As empty nesters, my parents often reminisce fondly about my brother’s and my childhoods. In one story, they recount the differences between us as we each learned to walk. Six years my senior, a poster child for persistence, my brother continued to take two steps before falling, gradually getting better and better until he could walk on those wobbly legs. Legend has it, I walked 26 steps on my first attempt before refusing to try again for the next six months.
Although I have no memory of this, it sounds like me. As is typical of the overachiever burnout, I have a habit of abandoning activities, both big and small, if I am not immediately good at them.
I quit show choir before high school because I couldn’t foresee myself auditioning for and making it into the award-winning competition ensemble. I quit my high school basketball team because I knew I couldn’t simultaneously balance schoolwork and improve enough to see playing time on varsity. I stopped scribbling the abstract drawings I had loved so much as a child because I was frustrated with my perceived inability to make realistic artwork.
Perhaps this is the largest indicator of my narcissism — that I want to excel in everything, and I want to excel immediately. Pair this personality trait with society’s constant rhetoric of marketing yourself — I grew up to wonder if every activity or passion could be material for a college essay, for an extracurricular section, for a potential letter of recommendation.
As a result, I regularly imposed twisted logic on myself: If I can’t be the best at this, then I might as well quit early and cut my losses. This was a result of pessimistic competitiveness, insurmountable pride.
But I think that a lack of hobbies, of an openness to try new things solely for the fun of it, is damaging. In high school, I put so much pressure on myself to specialize that I stopped doing the little things that I genuinely enjoyed.

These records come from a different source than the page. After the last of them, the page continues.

(** * The AAD analyzer script ([scripts/aad_analyzer.py])

    A shallow embedding of the script and the properties of its four
    stages: schema inspection, bulk load, example queries, CSV export.

    The script talks to things it does not define: the SQLite engine,
    pandas, the clock and the file system.  What the properties depend
    on (table enumeration, [PRAGMA table_info], [SELECT COUNT],
    [SELECT *], the [.str] methods used by the export, the directory
    test of [to_csv]) is modelled here; the rest (the answers of the
    example queries, the year clean-up done with pandas, the readings of
    the clock, the file names the operating system refuses) is a
    parameter, collected in the record [Libs]. *)

From Stdlib Require Import String Ascii ZArith.
From stdpp Require Import gmap list.

Local Open Scope Z_scope.
Local Open Scope nat_scope.

(** ** Python strings *)

(** A Python [str] is a sequence of Unicode code points. *)
Definition pychar := N.
Definition pystr := list pychar.

(** String literals of the script. *)
Definition py (s : string) : pystr := map N_of_ascii (list_ascii_of_string s).

Definition LF : pychar := 10%N.
Definition CR : pychar := 13%N.
Definition SPACE : pychar := 32%N.
Definition UNDERSCORE : pychar := 95%N.
Definition DQUOTE : pychar := 34%N.
Definition SLASH : pychar := 47%N.

(** [s.replace(old, new)] for one-character [old] and [new], the only
    form the script uses. *)
Definition replace (old new : pychar) (s : pystr) : pystr :=
  map (fun c => if N.eqb c old then new else c) s.

(** [c.isspace()]: the characters removed by [str.strip()]. *)
Definition isspace (c : pychar) : bool :=
  ((9 <=? c) && (c <=? 13) || (28 <=? c) && (c <=? 32)
   || (c =? 133) || (c =? 160) || (c =? 5760)
   || (8192 <=? c) && (c <=? 8202)
   || (c =? 8232) || (c =? 8233) || (c =? 8239) || (c =? 8287)
   || (c =? 12288))%N.

Fixpoint lstrip (s : pystr) : pystr :=
  match s with
  | c :: s' => if isspace c then lstrip s' else s
  | [] => []
  end.

Definition rstrip (s : pystr) : pystr := rev (lstrip (rev s)).

(** [s.strip()] *)
Definition strip (s : pystr) : pystr := lstrip (rstrip s).

(** ** Values, Series and DataFrames *)

(** A value as SQLite stores it and pandas holds it.  [VNull] is both
    [None] and [NaN]; a REAL is kept as its 64 bits. *)
Inductive cell :=
  | VNull
  | VInt (z : Z)
  | VReal (bits : Z)
  | VText (s : pystr)
  | VBlob (b : list N).

Inductive dtype := dt_object | dt_int64 | dt_float64.

Global Instance dtype_eq_dec : EqDecision dtype.
Proof. solve_decision. Defined.

Global Instance cell_eq_dec : EqDecision cell.
Proof. solve_decision. Defined.

Record Series := mkSeries { s_dtype : dtype; s_values : list cell }.

(** A DataFrame: its columns in order, each a label and a Series. *)
Definition DataFrame := list (pystr * Series).

(** [list(df.columns)] *)
Definition df_columns (df : DataFrame) : list pystr := map fst df.

(** [len(df)] *)
Definition df_len (df : DataFrame) : nat :=
  match df with
  | (_, s) :: _ => length (s_values s)
  | [] => 0
  end.

(** [df.shape] *)
Definition df_shape (df : DataFrame) : nat * nat := (df_len df, length df).

(** [df.head(n)] *)
Definition df_head (n : nat) (df : DataFrame) : DataFrame :=
  map (fun p => (p.1, mkSeries (s_dtype p.2) (take n (s_values p.2)))) df.

(** ** Exceptions *)

(** An exception: its class and what it reports.  The text is that of
    the library where it is fixed; where the message goes on with the
    statement, the name or the path at hand, it is cut there. *)
Inductive exn :=
  | DatabaseError (msg : string)
  | OperationalError (msg : string)
  | AttributeError (msg : string)
  | TypeError (msg : string)
  | KeyError (key : pystr)
  | OSError (msg : string)
  | ExecutionFailed (cause : exn).   (* pandas.errors.DatabaseError *)

Inductive result (A : Type) :=
  | Ok (a : A)
  | Raise (e : exn).
Arguments Ok {A} a.
Arguments Raise {A} e.

Definition rbind {A B} (r : result A) (f : A -> result B) : result B :=
  match r with
  | Ok a => f a
  | Raise e => Raise e
  end.

(** ** The [.str] accessor of pandas *)

(** What [pandas.api.types.infer_dtype(values, skipna=True)] finds in a
    column of the five kinds of values above. *)
Inductive inferred :=
  | inf_empty     (* no value but missing ones *)
  | inf_string
  | inf_bytes
  | inf_numeric   (* "integer", "floating", "mixed-integer-float" *)
  | inf_mixed.    (* "mixed", "mixed-integer" *)

Definition is_null (c : cell) : bool :=
  match c with VNull => true | _ => false end.
Definition is_text (c : cell) : bool :=
  match c with VText _ => true | _ => false end.
Definition is_blob (c : cell) : bool :=
  match c with VBlob _ => true | _ => false end.
Definition is_number (c : cell) : bool :=
  match c with VInt _ | VReal _ => true | _ => false end.

Definition infer_dtype (vs : list cell) : inferred :=
  match List.filter (fun c => negb (is_null c)) vs with
  | [] => inf_empty
  | present =>
      if forallb is_text present then inf_string
      else if forallb is_blob present then inf_bytes
      else if forallb is_number present then inf_numeric
      else inf_mixed
  end.

(** A string method on one element: an element that is not a [str]
    comes out missing. *)
Definition on_text (f : pystr -> pystr) (c : cell) : cell :=
  match c with
  | VText x => VText (f x)
  | _ => VNull
  end.

(** The Series an element-wise string method returns.  pandas converts
    the values it has computed: when the column held a value and none of
    its values was a [str], they are all [NaN] and the Series comes out
    as float64; it stays of object dtype when a [str] is among them, or
    when the column held nothing but missing values. *)
Definition str_values (f : pystr -> pystr) (vs : list cell) : Series :=
  mkSeries (if existsb is_text vs || forallb is_null vs
            then dt_object else dt_float64)
           (map (on_text f) vs).

Definition NOT_STRINGS : exn :=
  AttributeError "Can only use .str accessor with string values!".

Definition NOT_FOR_BYTES (method : string) : exn :=
  TypeError (String.append "Cannot use .str."
               (String.append method " with values of inferred dtype 'bytes'.")).

(** The element-wise string method [method] reached through
    [series.str]: the accessor refuses a column that is not of object
    dtype or holds only numbers, and the method refuses a column of
    bytes. *)
Definition str_method (method : string) (f : pystr -> pystr) (s : Series)
  : result Series :=
  match s_dtype s with
  | dt_object =>
      match infer_dtype (s_values s) with
      | inf_numeric => Raise NOT_STRINGS
      | inf_bytes => Raise (NOT_FOR_BYTES method)
      | _ => Ok (str_values f (s_values s))
      end
  | _ => Raise NOT_STRINGS
  end.

(** [df[col]]: the column labelled [col].  With no such label pandas
    raises [KeyError]; with several it returns a DataFrame, on which the
    [.dtype] the export asks for does not exist. *)
Definition df_getitem (df : DataFrame) (col : pystr) : result Series :=
  match List.filter (fun p => bool_decide (p.1 = col)) df with
  | [p] => Ok p.2
  | [] => Raise (KeyError col)
  | _ => Raise (AttributeError "'DataFrame' object has no attribute 'dtype'")
  end.

(** [df[col] = s] for a label already present. *)
Definition df_setitem (df : DataFrame) (col : pystr) (s : Series) : DataFrame :=
  map (fun p => if bool_decide (p.1 = col) then (p.1, s) else p) df.

(** [df[col].str.replace('\n', ' ').str.replace('\r', ' ').str.strip()] *)
Definition clean_series (s : Series) : result Series :=
  rbind (str_method "replace" (replace LF SPACE) s) (fun s1 =>
  rbind (str_method "replace" (replace CR SPACE) s1) (fun s2 =>
  str_method "strip" strip s2)).

(** The clean-up loop of the export, lines 167-169:
<<
    for col in df.columns:
        if df[col].dtype == 'object':
            df[col] = df[col].str.replace(...).str.replace(...).str.strip()
>> *)
Fixpoint clean_loop (cols : list pystr) (df : DataFrame) : result DataFrame :=
  match cols with
  | [] => Ok df
  | col :: rest =>
      rbind (df_getitem df col) (fun s =>
        if decide (s_dtype s = dt_object)
        then rbind (clean_series s) (fun s' => clean_loop rest (df_setitem df col s'))
        else clean_loop rest df)
  end.

Definition clean_frame (df : DataFrame) : result DataFrame :=
  clean_loop (df_columns df) df.

(** ** The database file *)

(** A column of a table: its name and declared type, as
    [PRAGMA table_info] reports them, and its values as
    [pd.read_sql_query] presents them (with the dtype pandas gives the
    column). *)
Record column := mkColumn { c_name : pystr; c_type : pystr; c_series : Series }.

Record table := mkTable { t_name : pystr; t_columns : list column }.

Definition database := list table.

I’m reaching a point now in which not every aspect of my life needs to be marketable. Hobbies are no longer necessary — there are no more extracurricular sections on applications where I can write a cheeky “I like to go on walks and play guitar.” Correct me if I’m wrong, but I don’t think my future employers are going to care much whether I can play pop songs on the piano. But now that the burden of having sustained interests beyond academics is much smaller, I see that the necessity is greater and the drawbacks are slim.
That’s why I’m trying to reframe the way I measure productivity. If I’m enjoying myself, then it’s not a waste of time. Not everything in my life has to be about manufacturing a profitable outcome, be it praise, professional development or the chance to make money. Taking the time to be creative or try new activities for no external reason — not to show anyone, not to turn in, not to sell — is my own form of self-care.
In early October, I had a vision of myself roller-skating into the sunset, gracefully spinning and gliding with ease. Perhaps the decision was spurred by the dormant influence of Ellen Page’s performance in “Whip It,” but without considering the bumpy terrain that calls itself the roads of Berkeley, I purchased a used pair of speed skates.
Three months later, I barely know how to turn or stop, and I teeter with a pink helmet across the tennis courts of the Berkeley Rose Garden before wiping out completely on the concrete. I’ll admit this is due in part to my lack of dedication — placed in the context of college life, skating is not necessarily urgent. A year from now, maybe I’ll moonlight in a roller derby league (probably not), or maybe I’ll have already dropped the skates off at a Goodwill. After 20 years of overediting myself, I’m ready to wipe out in public and laugh alone in the meantime.
I’m trying to stop thinking about the end result of everything I do. In the summer, before my apartment had internet, and there really was nothing around for me to occupy myself with, I picked up a sketchbook and some markers and started to draw. I hadn’t done this in earnest since elementary school. Instead of putting myself down for how it looked, I just kept doodling. The stakes were low, anyway. When you’re picking up a new skill, the stakes are always low. Drawing tiny cartoons has been a great way to face my perfectionism head-on. I follow my gel pen in whichever direction it feels like flowing; it’s some divine embrace of the weird, grotesque and imperfect.
Even though I am much closer to the terrifying concept of adulthood than ever before, I don’t feel the same pressures as I did in high school. Taking time to live a more balanced lifestyle means my grades are not as perfect as they used to be. I’m learning to be OK with that. Maybe I don’t look as great on paper, but I’m starting to feel a lot more human.